Quelques ressources utiles pour les parents

 

  • Le livre Parlez du porno à vos enfants avant qu’Internet ne le fasse d’Anne de Labouret et Christophe Butstraen, paru aux éditions Thierry Souccar, propose à la fois des solutions techniques pour limiter l’exposition des plus jeunes aux images pornographiques, mais aussi des moyens pour ouvrir le dialogue et permettre une saine communication avec vos enfants, qu’ils aient ou pas déjà été en contact avec du porno.
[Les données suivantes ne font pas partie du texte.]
(** The only overflow an access can run into is that of its own end. *)
Lemma resolve_access_total allowed tx s a n :
  layout_wf s -> a + Z.of_nat n < 2 ^ 64 -> is_panic (resolve_access allowed tx s a n) = false.
Proof.
  intros Hs Hn. unfold resolve_access. rewrite find_region_ok by done. cbn [mbind Res_bind].
  destruct (region_at a (regions s)) as [r|] eqn:Hr; [|done]. cbn [ok_or mbind Res_bind].
  apply region_at_spec in Hr as [Hin Hc]; [|done]. destruct (lw_keys s Hs _ Hin) as [_ Hok]. simpl in Hok.
  destruct (allowed (flags r)); [|done]. destruct (flags_is_mmio (flags r)); [done|]. cbn [negb].
  rewrite region_translate_ok by done. cbn [mbind Res_bind].
  destruct (host_base r); [|done]. cbn [fmap option_fmap option_map ok_or mbind Res_bind].
  rewrite region_end_ok, add_ok by (done || apply Hok). cbn [mbind Res_bind]. by destruct (_ <? _).
Qed.

Lemma access_mono f s s' a n ha : regions s' = regions s -> access f s a n ha -> access f s' a n ha.
Proof. intros E (r & h & Hr). exists r, h. by rewrite E. Qed.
  • Si l’anglais n’est pas un problème pour vous, le site ThePornConversation peut être une ressource très intéressante pour toute la smala. Projet à but non lucratif créé par Erika Lust, la réalisatrice de films pornographiques féministes dont nous vous parlions plus haut, ThePornConversation fournit des outils gratuits et éducatifs à destination des familles, mais aussi des écoles, avec le soutien d'expert·es et de sexologues afin d’aider à redéfinir le discours autour du porno dans une atmosphère bienveillante. On notera surtout les guides conversationnels édités par classe d’âge. L’initiative encourage à engager cette conversation au plus tôt et propose des conseils pour que tout le monde se sente à l’aise d’en parler. Car si la question est délicate pour vous, votre enfant embraiera le pas et se sentira tout aussi mal à l'aise.